Alan Plater | |
---|---|
Born | Alan Frederick Plater 15 April 1935 Jarrow, England, UK |
Died | 25 June 2010 London, England |
(aged 75)
Occupation | Scriptwriter |
Nationality | British |
Period | 1962–2010 |
Genre | Television |
Notable works |
Oh No, It's Selwyn Froggitt! (1976–1977) The Beiderbecke Trilogy (1985–1988) A Very British Coup (1988) |
Spouse | Shirley Johnson (1958–85) Shirley Rubinstein (1986–2010) |
Alan Frederick Plater CBE FRSL (15 April 1935 – 25 June 2010) was an English playwright and screenwriter, who worked extensively in British television from the 1960s to the 2000s.
Plater was born in Jarrow, England, although his family moved to Hull in 1938. He attended Kingston High School.
Jarrow was much publicised as a severely economically depressed area before the Second World War (Plater joked that his family left Jarrow just after the Great Depression to catch Hull just before the Blitz). He trained as an architect at King's College, Newcastle (later the University of Newcastle), but only practised in the profession briefly, at a junior level. He later stated that it was shortly after he was forced to fend off a herd of pigs from eating his tapemeasure while he was surveying a field that he left to pursue full-time writing. Plater stayed in the north of England for many years after he became prominent as a writer and lived in Hull.

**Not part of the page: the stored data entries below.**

(** Telling the sessions about finished jobs only appends to their queues. *)
Lemma deliver_done_ok w :
  clients_ok (λ x, is_Some (w_sessions w !! x)) (w_env w) →
  ∃ ss, deliver_done w = (Ok tt, w_set_sessions ss (w_set_env (e_set_done [] (w_env w)) w)) ∧
    ∀ x, ∃ msgs, ss !! x = pushed msgs <$> w_sessions w !! x.
Proof.
  intros [_ Hd]. rewrite /deliver_done {1}/mbind /M_bind /get {1}/mbind /M_bind /modify.
  set (w0 := w_set_env (e_set_done [] (w_env w)) w).
  change (w_sessions w) with (w_sessions w0) in *. clearbody w0. revert w0 Hd.
  induction (e_done (w_env w)) as [|[x msg] l IH]; intros w0 Hd; cbn [for_each].
  - exists (w_sessions w0). rewrite w_set_sessions_self. split; [done|]. intros y. exists [].
    destruct (w_sessions w0 !! y); [|done]. by rewrite /= pushed_nil.
  - apply Forall_cons in Hd as [Hx Hd]. cbn [fst snd].
    rewrite (bind_ok (async_job_done_msg x msg) _ _ _ _ (push_spec x (async_send_job_done_t msg) w0 Hx)).
    destruct (IH (w_set_sessions (alter (pushed [async_send_job_done_t msg]) x (w_sessions w0)) w0))
      as (ss & -> & Hss).
    { eapply Forall_impl; [exact Hd|]. intros [y m] Hy. cbn. by apply lookup_alter_is_Some. }
    exists ss. split; [done|]. intros y. destruct (Hss y) as [msgs Hy]. cbn in Hy.
    destruct (decide (y = x)) as [->|Hne].
    + rewrite lookup_alter_eq in Hy. exists (async_send_job_done_t msg :: msgs). rewrite Hy.
      destruct (w_sessions w0 !! x); [|done]. by rewrite /= pushed_pushed.
    + rewrite lookup_alter_ne // in Hy. by exists msgs.
Qed.

(** What leaving groups does to the process. *)
Definition stepped (L : list (Z * sock)) (w w' : world) : Prop :=
  world_ok w' ∧ left_groups L (w_env w) (w_env w') ∧
  (∀ x, ∃ msgs, w_sessions w' !! x = pushed msgs <$> w_sessions w !! x) ∧
  w_subscribers w' = w_subscribers w ∧
  ∀ sk, sp_interfaces <$> w_heap w' !! sk = sp_interfaces <$> w_heap w !! sk.

Lemma stepped_refl w : world_ok w → stepped [] w w.
Proof.
  intros Hw. split_and!; [done|by apply left_groups_refl| |done|done].
  intros x. exists []. destruct (w_sessions w !! x); [|done]. by rewrite /= pushed_nil.
Qed.

Lemma stepped_trans L1 L2 w1 w2 w3 : stepped L1 w1 w2 → stepped L2 w2 w3 → stepped (L1 ++ L2) w1 w3.
Proof.
  intros (_ & Hl1 & Hs1 & Hu1 & Hh1) (Hw & Hl2 & Hs2 & Hu2 & Hh2).
  split_and!; [done|by eapply left_groups_trans| |by rewrite Hu2|intros sk; by rewrite Hh2].
  intros x. destruct (Hs1 x) as [m1 H1], (Hs2 x) as [m2 H2]. exists (m1 ++ m2). rewrite H2 H1.
  destruct (w_sessions w1 !! x); [|done]. by rewrite /= pushed_pushed.
Qed.

Lemma pushed_lookup (ss ss' : gmap Z session) :
  (∀ x, ∃ msgs, ss' !! x = pushed msgs <$> ss !! x) → ∀ x, is_Some (ss !! x) → is_Some (ss' !! x).
Proof. intros Hs x Hx. destruct (Hs x) as [m ->]. by apply fmap_is_Some. Qed.

Lemma clients_ok_mono (P Q : Z → Prop) e : (∀ x, P x → Q x) → clients_ok P e → clients_ok Q e.
Proof.
  intros HPQ [Hj Hd]. split; [by eauto|]. eapply Forall_impl; [exact Hd|]. intros [x m]. apply HPQ.
Qed.

Lemma sock_leave_all_ok sk sp w :
  world_ok w → w_heap w !! sk = Some sp →
  ∃ w', sock_op sk (sp_leave_all fns stale true) w = (Ok tt, w') ∧
    stepped ((λ i, (i, sk)) <$> sp_interfaces sp) w w'.
Proof.
  intros (Hm & Hc & Hh) Hsk. destruct (Hh _ _ Hsk) as [Hself Hif].
  destruct (sp_leave_all_ok _ sp (w_env w) Hm Hc Hif) as (sp' & e' & Hl & Hi' & Hp' & Hm' & Hc' & Hleft).
  rewrite /sock_op /sock_io {1}/mbind /M_bind /run_sock. cbn [fst snd]. rewrite Hsk Hl.
  cbn [p_sock p_env p_out]. set (w1 := w_set_env e' _).
  rewrite {1}/mbind /M_bind /on_world /zoom. cbn [fst snd].
  destruct (deliver_done_ok w1 Hc') as (ss & -> & Hss). cbn [fst snd]. eexists. split; [done|].
  rewrite Hself in Hleft. split_and!; cbn.
  - split_and!; cbn.
    + exact Hm'.
    + apply (clients_ok_mono (λ x, is_Some (w_sessions w !! x))); [by apply pushed_lookup|].
      split; [apply Hc'|by constructor].
    + intros k spk [[<- <-]|[_ Hk]]%lookup_insert_Some.
      * split; [by rewrite Hp'|]. intros i Hi. rewrite (left_groups_dom _ _ _ _ Hleft).
        apply Hif. by rewrite -Hi'.
      * destruct (Hh _ _ Hk) as [? Hki]. split; [done|]. intros i Hi.
        rewrite (left_groups_dom _ _ _ _ Hleft). by apply Hki.
  - exact Hleft.
  - exact Hss.
  - done.
  - intros k. destruct (decide (k = sk)) as [->|].
    + by rewrite lookup_insert_eq Hsk /= Hi'.
    + by rewrite lookup_insert_ne.
Qed.

Definition ifaces_of (w : world) (sk : sock) : list Z := from_option sp_interfaces [] (w_heap w !! sk).

(** The memberships a list of sockets can have. *)
Definition memberships (w : world) (self : Z) (sids : list Z) : list (Z * sock) :=
  sids ≫= λ sid, (λ i, (i, (self, sid))) <$> ifaces_of w (self, sid).

Lemma ifaces_of_stepped L w w' sk : stepped L w w' → ifaces_of w' sk = ifaces_of w sk.
Proof.
  intros (_ & _ & _ & _ & Hh). specialize (Hh sk). rewrite /ifaces_of.
  destruct (w_heap w' !! sk), (w_heap w !! sk); simpl in *; congruence.
Qed.

Lemma leave_sockets_ok {S R} self sids (s : sstate S R) :
  world_ok (ss_world s) → (∀ sid, sid ∈ sids → is_Some (w_heap (ss_world s) !! (self, sid))) →
  ∃ w', for_each sids (λ sid, s_world (sock_op (self, sid) (sp_leave_all fns stale true))) s =
      (Ok tt, Build_sstate w' (ss_out s) (ss_in s)) ∧
    stepped (memberships (ss_world s) self sids) (ss_world s) w'.
Proof.
  revert s. induction sids as [|sid sids IH]; intros s Hw Hin; cbn [for_each].
  { exists (ss_world s). split; [by destruct s|]. by apply stepped_refl. }
  destruct (Hin sid (list_elem_of_here _ _)) as [sp Hsp].
  destruct (sock_leave_all_ok (self, sid) sp (ss_world s) Hw Hsp) as (w1 & H1 & Hst1).
  rewrite {1}/mbind /M_bind {1}/s_world /zoom H1.
  set (s1 := Build_sstate w1 (ss_out s) (ss_in s)).
  destruct (IH s1) as (w2 & H2 & Hst2); [apply Hst1| |].
  { intros x Hx. destruct Hst1 as (_ & _ & _ & _ & Hh). specialize (Hh (self, x)).
    destruct (Hin x (list_elem_of_further _ _ _ Hx)) as [y Hy]. rewrite Hy in Hh. cbn.
    by destruct (w_heap w1 !! (self, x)). }
  exists w2. split; [exact H2|].
  assert (memberships w1 self sids = memberships (ss_world s) self sids) as Heq.
  { rewrite /memberships. clear -Hst1. induction sids as [|x l IHl]; [done|]. csimpl.
    by rewrite IHl (ifaces_of_stepped _ _ _ _ Hst1). }
  rewrite /memberships bind_cons -/(memberships _ _ _).
  replace (ifaces_of (ss_world s) (self, sid)) with (sp_interfaces sp) by by rewrite /ifaces_of Hsp.
  rewrite -Heq. by eapply stepped_trans.
Qed.

Lemma memberships_elem w self sids i who :
  (i, who) ∈ memberships w self sids ↔ who.1 = self ∧ who.2 ∈ sids ∧ i ∈ ifaces_of w who.
Proof.
  rewrite /memberships list_elem_of_bind. setoid_rewrite list_elem_of_fmap. split.
  - intros (sid & (j & [= -> ->] & Hj) & Hsid). done.
  - destruct who as [x sid]. cbn. intros (-> & Hsid & Hi). exists sid. split; [|done]. by exists i.
Qed.
End leaving.

(** *** Modules that refuse a leave

    [agrees e bad m m']: [m] does what [m'] does, or it throws [e] and the
    reason is [bad]. *)

Definition agrees {S A : Type} (e : exn) (bad : Prop) (m m' : M S A) : Prop :=
  ∀ s, m s = m' s ∨ bad ∧ ∃ s', m s = (Throw e, s').

Section agreement.
Context (e : exn) (bad : Prop).

Lemma agrees_refl {S A} (m : M S A) : agrees e bad m m.
Proof. intros s. by left. Qed.

Lemma agrees_bind {S A B} (m m' : M S A) (k k' : A → M S B) :
  agrees e bad m m' → (∀ a, agrees e bad (k a) (k' a)) → agrees e bad (m ≫= k) (m' ≫= k').
Proof.
  intros Hm Hk s. rewrite /mbind /M_bind. destruct (Hm s) as [->|(Hb & s' & ->)]; [|right; by eauto].
  destruct (m' s) as [[a|x|w] s1]; [apply Hk|by left..].
Qed.

Lemma agrees_for_each {S A} (l : list A) (f f' : A → M S unit) :
  (∀ x, agrees e bad (f x) (f' x)) → agrees e bad (for_each l f) (for_each l f').
Proof. intros Hf. induction l as [|x l IH]; [apply agrees_refl|]. by apply agrees_bind. Qed.

Lemma agrees_zoom {S T A} (view : S → T) upd (m m' : M T A) :
  agrees e bad m m' → agrees e bad (zoom view upd m) (zoom view upd m').
Proof.
  intros Hm s. rewrite /zoom. destruct (Hm (view s)) as [->|(Hb & s' & ->)]; [by left|]. right. by eauto.
Qed.

Lemma agrees_in_module {A} i (m m' : M tech_module A) :
  agrees e bad m m' → agrees e bad (in_module i m) (in_module i m').
Proof.
  intros Hm x. rewrite /in_module. destruct (e_modules x !! i) as [tm|]; [|by left].
  destruct (Hm tm) as [->|(Hb & s' & ->)]; [by left|]. right. by eauto.
Qed.

Lemma agrees_sock_op {A} sk (m m' : M (pstate unit) A) :
  agrees e bad m m' → agrees e bad (sock_op sk m) (sock_op sk m').
Proof.
  intros Hm w. rewrite /sock_op.
  assert (agrees e bad (sock_io sk m) (sock_io sk m')) as Hio.
  { apply agrees_bind; [|intros; apply agrees_refl]. intros ws. rewrite /run_sock.
    destruct (w_heap ws.1 !! sk) as [sp|]; [|by left].
    destruct (Hm (Build_pstate sp (w_env ws.1) ws.2)) as [->|(Hb & s' & ->)]; [by left|]. right. by eauto. }
  destruct (Hio (w, tt)) as [->|(Hb & s' & ->)]; [by left|]. right. by eauto.
Qed.
End agreement.

Section refusing.
Context (fns : Z → module_fns) (stale : Z).

(** Some module answers a leave with an error. *)
Definition refuses : Prop := ∃ i u, leave_fun (fns i) u ≠ HC_SUCCESS.

(** The same modules, but accepting every leave. *)
Definition accepting (i : Z) : module_fns :=
  {| map_fun := map_fun (fns i); join_fun := join_fun (fns i); leave_fun := λ _, HC_SUCCESS |}.

Abbreviation worker_exception := (terminated "exception in tech_module::worker").

Lemma agrees_call_leave i u :
  agrees (requirement_failed "m_handle->leave_fun(...) == HC_SUCCESS") refuses
    (call_leave (fns i) u) (call_leave (accepting i) u).
Proof.
  apply agrees_bind; [apply agrees_refl|]. intros _ s. rewrite /require.
  destruct (Z.eqb_spec (leave_fun (fns i) u) HC_SUCCESS) as [|Hne]; [by left|]. right. split; [by exists i, u|by eexists].
Qed.

Lemma agrees_process i msg :
  agrees (requirement_failed "m_handle->leave_fun(...) == HC_SUCCESS") refuses
    (process (fns i) stale msg) (process (accepting i) stale msg).
Proof.
  destruct msg as [u|j|u who|u who|who|]; cbn [process]; try apply agrees_refl.
  - apply agrees_bind; [apply agrees_refl|]. intros mapped. apply agrees_bind; [apply agrees_refl|]. intros [[] n].
    + apply agrees_bind; [|intros; apply agrees_refl]. cbn [fst snd andb].
      destruct (n =? 0); [apply agrees_call_leave|apply agrees_refl].
    + apply agrees_refl.
  - apply agrees_bind; [|intros; apply agrees_refl]. apply agrees_bind; [apply agrees_refl|]. intros keys.
    apply agrees_bind; [apply agrees_refl|]. intros es. apply agrees_for_each. intros g.
    apply agrees_bind; [apply agrees_refl|]. intros _. apply agrees_call_leave.
Qed.

Lemma agrees_worker_step i : agrees worker_exception refuses (worker_step (fns i) stale) (worker_step (accepting i) stale).
Proof.
  apply agrees_bind; [apply agrees_refl|]. intros s. destruct (tm_running s), (tm_queue s) as [|msg q]; try apply agrees_refl.
  apply agrees_bind; [apply agrees_refl|]. intros _. apply agrees_bind; [|intros; apply agrees_refl].
  intros s1. rewrite /try_catch. destruct (agrees_process i msg s1) as [->|(Hb & s' & ->)]; [by left|]. right. by eauto.
Qed.

Lemma agrees_work i n : agrees worker_exception refuses (work (fns i) stale n) (work (accepting i) stale n).
Proof.
  induction n as [|n IH]; [apply agrees_refl|]. apply agrees_bind; [apply agrees_worker_step|].
  intros [r|]; [|apply agrees_refl]. apply agrees_bind; [done|]. intros rs. apply agrees_refl.
Qed.

Lemma agrees_request i msg :
  agrees worker_exception refuses (module_request fns stale i msg) (module_request accepting stale i msg).
Proof.
  apply agrees_bind; [|intros; apply agrees_refl]. apply agrees_in_module.
  apply agrees_bind; [apply agrees_refl|]. intros _. apply agrees_bind; [apply agrees_refl|]. intros s.
  apply agrees_bind; [apply agrees_work|]. intros rs. apply agrees_refl.
Qed.

Lemma agrees_sp_leave_all b :
  agrees worker_exception refuses (sp_leave_all (S := unit) fns stale b) (sp_leave_all accepting stale b).
Proof.
  apply agrees_bind; [apply agrees_refl|]. intros sp. destruct (sp_interfaces sp) as [|i l]; [apply agrees_refl|].
  apply agrees_bind; [|intros; apply agrees_refl]. apply agrees_for_each. intros j.
  apply agrees_bind; [|intros; apply agrees_refl]. apply agrees_zoom, agrees_request.
Qed.

Lemma agrees_on_exit {S R} self :
  agrees worker_exception refuses (on_exit (S := S) (R := R) fns stale self) (on_exit accepting stale self).
Proof.
  apply agrees_bind; [apply agrees_refl|]. intros _. apply agrees_bind; [apply agrees_refl|]. intros se.
  apply agrees_bind; [|intros; apply agrees_refl]. apply agrees_for_each. intros sid.
  apply agrees_zoom, agrees_sock_op, agrees_sp_leave_all.
Qed.
End refusing.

He first made his mark as a scriptwriter for Z-Cars (1962–65), along with its spin-offs Softly, Softly (1966–69) and Softly, Softly: Task Force (1969–76). His subsequent credits include The Reluctant Juggler in the series The Edwardians (1972), Shoulder to Shoulder (1974), The Stars Look Down (1975), Trinity Tales (1975), Oh No, It's Selwyn Froggitt!, The Journal of Vasilije Bogdanovic, the musical Close the Coalhouse Door with songwriter Alex Glasgow from the writings of Sid Chaplin, Get Lost! (1981), On Your Way, Riley (1982), The Beiderbecke Trilogy (1985–1988), Misterioso (an adaptation of his novel, 1991), Oliver's Travels (1995), an adaptation of J.B. Priestley's The Good Companions (1980) for Yorkshire Television, a film adaptation of George Orwell's Keep the Aspidistra Flying, Belonging and the theatre play Peggy for You, based on the life of Plater's former agent Peggy Ramsay, which was nominated in 2001 for a Laurence Olivier Theatre Award.